Veel is er reeds bereikt in stilte, in allen eenvoud, door persoonlijk initiatief, doch nu er van Staatswege ook belangstelling wordt getoond, zal, hopen wij, de vlam uitslaan en de gewenschte wedijver op kunstgebied tusschen steden en dorpen doen ontstaan. Naar het Mechelsch stelsel werden reeds talrijke in- en uitheemsche beiaarden veranderd en van een Mechelsch standaardklavier voorzien, namelijk die van Roeselare, Thielt, Brugge, Ieper, Oudenaarde, Oostende, Kortrijk, Doornik, Bergen, Leuven (St. Geertrui en St. Pieter), Verviers, Lier, Hasselt, St. Amand-les-Eaux (Frankrijk), Cattistock (Engeland), Arnhem en Nijkerk (Holland). Verscheidene van die klokkenspelen werden echter zéér gehavend, zooniet voor een groot deel vernietigd door den oorlog (Leuven, Oudenaarde, Oostende) en vragen dringend herstel. Naar het voorbeeld van Mechelen zijn tal van steden er toe gekomen beiaardconcerten in te richten, die overal in den smaak vallen, doch, wanneer men bedenkt, dat er in ons land 97 en in Nederland 115 beiaarden zijn, goede en slechte - meer slechte dan goede, helaas! - dan moet men wel bekennen, dat er nog héél veel te doen valt!
Om al die torens weer aan 't zingen te krijgen, is de beiaardschool onmisbaar, de nieuwe, langverwachte, Mechelsche beiaardschool, die den naam van "Jef Denijn-stichting" zal dragen, en die de schoonste parel zal worden aan de kunstkroon van den gevierden meester-klokkenist.
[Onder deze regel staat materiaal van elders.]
(** X3.  Scoring only sees the normalized frame: writing the gap marker
    for every non-canonical symbol and filling short sequences with gap
    markers up to the width changes neither the frame nor the profile. *)
Theorem scores_of_normalized_rows (alignment : Alignment) :
  calculate_conservation_scores (normalized_rows alignment)
  = calculate_conservation_scores alignment
  /\ (forall s, In s (normalized_rows alignment) ->
        String.length s = alignment_width alignment
        /\ forall c, In c (list_ascii_of_string s) ->
                     c = gap \/ In c valid_amino_acids).
Proof.
  split.
  - unfold calculate_conservation_scores.
    now rewrite normalized_frame_fixed.
  - intros s Hs. unfold normalized_rows in Hs.
    apply in_map_iff in Hs as (row & <- & Hrow).
    rewrite <- length_list_ascii_of_string,
      list_ascii_of_string_of_list_ascii.
    split; [now apply normalized_frame_row_length|].
    intros c Hc. unfold normalized_frame, Frame.applymap in Hrow.
    apply in_map_iff in Hrow as (r & <- & _).
    apply in_map_iff in Hc as (x & <- & _).
    destruct x as [c|]; [|now left]. unfold normalize.
    destruct (is_valid c) eqn:E; [right; now apply is_valid_In|now left].
Qed.

Lemma scores_of_normalized_rows_witness :
  normalized_rows ["AC-"; "AXx"; "GD"]%string
  = ["AC-"; "A--"; "GD-"]%string
  /\ calculate_conservation_scores ["AC-"; "A--"; "GD-"]%string
     = calculate_conservation_scores ["AC-"; "AXx"; "GD"]%string.
Proof.
  split; [reflexivity|].
  exact (proj1 (scores_of_normalized_rows ["AC-"; "AXx"; "GD"]%string)).
Defined.

Lemma max_count_Permutation (col col' : list ascii) :
  Permutation col col' -> max_count col = max_count col'.
Proof.
  intros HP. unfold max_count.
  rewrite (map_ext (count col) (count col')).
  - apply Permutation_list_max. now apply Permutation_map.
  - intros s. unfold count.
    now apply (proj1 (Permutation_count_occ ascii_dec col col')).
Qed.

(** X4.  The profile does not depend on the order of the sequences. *)
Theorem scores_order_independent (alignment alignment' : Alignment)
    (Hperm : Permutation alignment alignment') :
  calculate_conservation_scores alignment
  = calculate_conservation_scores alignment'.
Proof.
  assert (Hw : alignment_width alignment = alignment_width alignment').
  { unfold alignment_width, Frame.width.
    apply Permutation_list_max. now do 2 apply Permutation_map. }
  apply nth_error_ext. intros j.
  destruct (Nat.lt_ge_cases j (alignment_width alignment)) as [Hj|Hj].
  - rewrite (score_at alignment j Hj).
    rewrite Hw in Hj. rewrite (score_at alignment' j Hj).
    rewrite (Permutation_length Hperm). do 2 f_equal.
    apply max_count_Permutation. unfold normalized_column.
    now apply Permutation_map.
  - rewrite (proj2 (nth_error_None _ _));
      [|now rewrite length_profile].
    symmetry. apply nth_error_None. rewrite length_profile. lia.
Qed.

Lemma scores_order_independent_witness :
  Permutation ["AC"; "GD"; "AD"]%string ["GD"; "AD"; "AC"]%string
  /\ calculate_conservation_scores ["AC"; "GD"; "AD"]%string
     = calculate_conservation_scores ["GD"; "AD"; "AC"]%string.
Proof.
  assert (H : Permutation ["AC"; "GD"; "AD"]%string
                          ["GD"; "AD"; "AC"]%string).
  { apply (Permutation_cons_app ["GD"; "AD"]%string []).
    rewrite app_nil_r. apply Permutation_refl. }
  split; [exact H|exact (scores_order_independent _ _ H)].
Defined.

(** ** Fully conserved columns and the threshold *)

Lemma positive_of_nat_Z (n : nat) :
  0 < n -> Z.pos (Pos.of_nat n) = Z.of_nat n.
Proof.
  intros Hn. rewrite <- positive_nat_Z, Nat2Pos.id by lia. reflexivity.
Qed.

Lemma frequency_eq_one (n k : nat) :
  0 < n -> frequency n k = 1%Q -> k = n.
Proof.
  intros Hn E. pose proof (frequency_Qeq n k) as H. rewrite E in H.
  unfold Qeq in H. cbn [Qnum Qden] in H.
  rewrite (positive_of_nat_Z n Hn) in H. lia.
Qed.

Lemma count_full (col : list ascii) (s : ascii) :
  count col s = length col -> forall x, In x col -> x = s.
Proof.
  induction col as [|a col IH]; intros H x Hx; [destruct Hx|].
  rewrite count_cons in H. cbn [length] in H.
  pose proof (count_occ_bound ascii_dec s col) as Hb. fold (count col s) in Hb.
  destruct (ascii_dec a s) as [->|Hne]; [|lia].
  destruct Hx as [<-|Hx]; [reflexivity|]. apply IH; [lia|exact Hx].
Qed.

(** X5.  A column scores exactly 1 if and only if all its symbols are the
    same after normalization. *)
Theorem score_one_iff_constant_column (alignment : Alignment) (j : nat)
    (Hj : j < alignment_width alignment) :
  nth_error (calculate_conservation_scores alignment) j = Some 1%Q
  <-> exists c, forall x, In x (normalized_column alignment j) -> x = c.
Proof.
  pose proof (width_positive_nonempty _ _ Hj) as Hn.
  pose proof (normalized_column_nonempty alignment j Hn) as Hne.
  rewrite (score_at alignment j Hj). split.
  - intros [= E]. apply frequency_eq_one in E; [|exact Hn].
    destruct (max_count_attained _ Hne) as (s & _ & Hs & _).
    exists s. apply count_full.
    now rewrite Hs, E, length_normalized_column.
  - intros (c & Hc). f_equal.
    rewrite (max_count_constant _ c Hne Hc), length_normalized_column.
    now apply frequency_all.
Qed.

Lemma score_one_iff_constant_column_witness :
  1 < alignment_width ["A-"; "CX"; "G"]%string
  /\ exists c, forall x,
       In x (normalized_column ["A-"; "CX"; "G"]%string 1) -> x = c.
Proof.
  assert (H : 1 < alignment_width ["A-"; "CX"; "G"]%string)
    by (vm_compute; lia).
  split; [exact H|].
  apply (proj1 (score_one_iff_constant_column _ 1 H)). reflexivity.
Defined.

Lemma frequency_above_threshold_iff (n c : nat) :
  0 < n -> above_threshold (frequency n c) = true <-> 95 * n < 100 * c.
Proof.
  intros Hn. rewrite above_threshold_Qlt, frequency_Qeq.
  unfold Qlt. cbn [Qnum Qden]. rewrite (positive_of_nat_Z n Hn). lia.
Qed.

(** X6.  A position is reported as highly conserved exactly when more
    than 95% of the sequences share one normalized symbol there, that is
    when 100 times the largest count exceeds 95 times the number of
    sequences.  With at most 20 sequences this leaves only the columns
    that score 1. *)
Theorem highly_conserved_iff_count (alignment : Alignment) (j : nat) (s : Q)
    (Hj : j < alignment_width alignment) :
  let n := length alignment in
  let m := max_count (normalized_column alignment j) in
  let scores := calculate_conservation_scores alignment in
  (In ((Z.of_nat j + 1)%Z, s) (highly_conserved scores)
   <-> nth_error scores j = Some s /\ 95 * n < 100 * m)
  /\ (n <= 20 ->
      In ((Z.of_nat j + 1)%Z, s) (highly_conserved scores) ->
      s = 1%Q).
Proof.
  intros n m scores.
  pose proof (width_positive_nonempty _ _ Hj) as Hn.
  pose proof (score_at alignment j Hj) as Hscore. fold n m scores in Hscore.
  assert (Hiff : In ((Z.of_nat j + 1)%Z, s) (highly_conserved scores)
                 <-> nth_error scores j = Some s /\ 95 * n < 100 * m).
  { rewrite in_highly_conserved. split.
    - intros (i & Hi & Hnth & Hab).
      assert (i = j) by lia. subst i. split; [exact Hnth|].
      rewrite Hscore in Hnth. injection Hnth as <-.
      now apply frequency_above_threshold_iff in Hab.
    - intros (Hnth & Hc). exists j. split; [reflexivity|].
      split; [exact Hnth|]. rewrite Hscore in Hnth. injection Hnth as <-.
      now apply frequency_above_threshold_iff. }
  split; [exact Hiff|].
  intros Hsmall Hin. apply Hiff in Hin as (Hnth & Hc).
  rewrite Hscore in Hnth. injection Hnth as <-.
  pose proof (max_count_bounds _ (normalized_column_nonempty alignment j Hn))
    as Hb.
  rewrite length_normalized_column in Hb. fold m n in Hb.
  assert (m = n) by lia. subst m. rewrite H. now apply frequency_all.
Qed.

Lemma highly_conserved_iff_count_witness :
  0 < alignment_width ["AC"; "AD"]%string
  /\ In (1%Z, 1%Q)
        (highly_conserved
           (calculate_conservation_scores ["AC"; "AD"]%string)).
Proof.
  assert (H : 0 < alignment_width ["AC"; "AD"]%string)
    by (vm_compute; lia).
  split; [exact H|].
  apply (proj2 (proj1 (highly_conserved_iff_count
                         ["AC"; "AD"]%string 0 1%Q H))).
  split; [reflexivity|vm_compute; lia].
Defined.

(** ** A floor under every score *)

Lemma normalize_in_alphabet (x : Frame.cell) :
  In (normalize x) (gap :: valid_amino_acids).
Proof.
  destruct x as [c|]; [|now left]. unfold normalize.
  destruct (is_valid c) eqn:E; [right; now apply is_valid_In|now left].
Qed.

Lemma sum_nat_bounded {A : Type} (f : A -> nat) (l : list A) (m : nat) :
  (forall x, In x l -> f x <= m) -> sum_nat (map f l) <= length l * m.
Proof.
  induction l as [|a l IH]; intros H; [cbn; lia|].
  cbn [map length]. unfold sum_nat in *. cbn [fold_right].
  pose proof (H a (or_introl eq_refl)).
  pose proof (IH (fun x Hx => H x (or_intror Hx))). lia.
Qed.

Lemma count_le_max_count (col : list ascii) (s : ascii) :
  count col s <= max_count col.
Proof.
  destruct col as [|a col]; [reflexivity|].
  destruct (max_count_attained (a :: col)) as (m & _ & <- & Hmax);
    [discriminate|apply Hmax].
Qed.

(** With at most [k] distinct symbols, some symbol covers a [k]-th of the
    column. *)
Lemma pigeonhole_max_count (col alphabet : list ascii) :
  incl col alphabet -> length col <= length alphabet * max_count col.
Proof.
  intros Hincl.
  rewrite <- (sum_counts_length col) at 1.
  unfold value_counts. rewrite map_map. cbn [snd].
  change (sum_nat (map (count col) (nodup ascii_dec col))
          <= length alphabet * max_count col).
  etransitivity.
  - apply sum_nat_bounded. intros x _. apply count_le_max_count.
  - apply Nat.mul_le_mono_r. apply NoDup_incl_length.
    + apply NoDup_nodup.
    + intros x Hx. apply Hincl.
      exact (proj1 (nodup_In ascii_dec col x) Hx).
Qed.

(** X7.  After normalization a column holds at most 21 different symbols
    (the 20 amino acids and the gap marker), so its most frequent symbol
    covers at least 1/21 of the sequences: no score is below 1/21. *)
Theorem score_at_least_one_in_21 (alignment : Alignment) (s : Q)
    (Hin : In s (calculate_conservation_scores alignment)) :
  (1 # 21 <= s)%Q.
Proof.
  apply In_nth_error in Hin as (j & Hj).
  assert (Hlt : j < alignment_width alignment).
  { rewrite <- length_profile. apply nth_error_Some. congruence. }
  pose proof (width_positive_nonempty _ _ Hlt) as Hn.
  rewrite (score_at alignment j Hlt) in Hj. injection Hj as <-.
  assert (Hp : length (normalized_column alignment j)
               <= length (gap :: valid_amino_acids)
                  * max_count (normalized_column alignment j)).
  { apply pigeonhole_max_count. intros x Hx.
    unfold normalized_column in Hx. apply in_map_iff in Hx as (r & <- & _).
    apply normalize_in_alphabet. }
  rewrite length_normalized_column in Hp.
  change (length (gap :: valid_amino_acids)) with 21 in Hp.
  rewrite frequency_Qeq. unfold Qle. cbn [Qnum Qden].
  rewrite (positive_of_nat_Z _ Hn). lia.
Qed.

Lemma score_at_least_one_in_21_witness :
  In (1 # 3)%Q (calculate_conservation_scores ["A"; "C"; "D"]%string)
  /\ (1 # 21 <= 1 # 3)%Q.
Proof.
  assert (H : In (1 # 3)%Q
                (calculate_conservation_scores ["A"; "C"; "D"]%string))
    by (left; reflexivity).
  split; [exact H|exact (score_at_least_one_in_21 _ _ H)].
Defined.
Mechelen mag terecht fier zijn op zijn kunstenaar en de dankbare hulde, die hem door zijn ontroerde stadgenooten wordt gebracht, is ten volle verdiend. Doch die hulde heeft een ruimer betekenis. In Jef Denijn wordt gevierd de geheele Vlaamsche beiaardkunst. Allen, die hem terzijde staan in zijn streven naar het ideaal, al zijn collega's van andere zingende torens hebben hun deel in die bewonderende hulde, en eenieder zal het met ons beamen: "in den persoon van den Koning viert men heel het volk"!
Hullebroeck, E.: Hulde aan Jef Denyn, in: Muziek-Warande, jrg. 1, nr. 8, 1 oogst 1922, p. 169-171.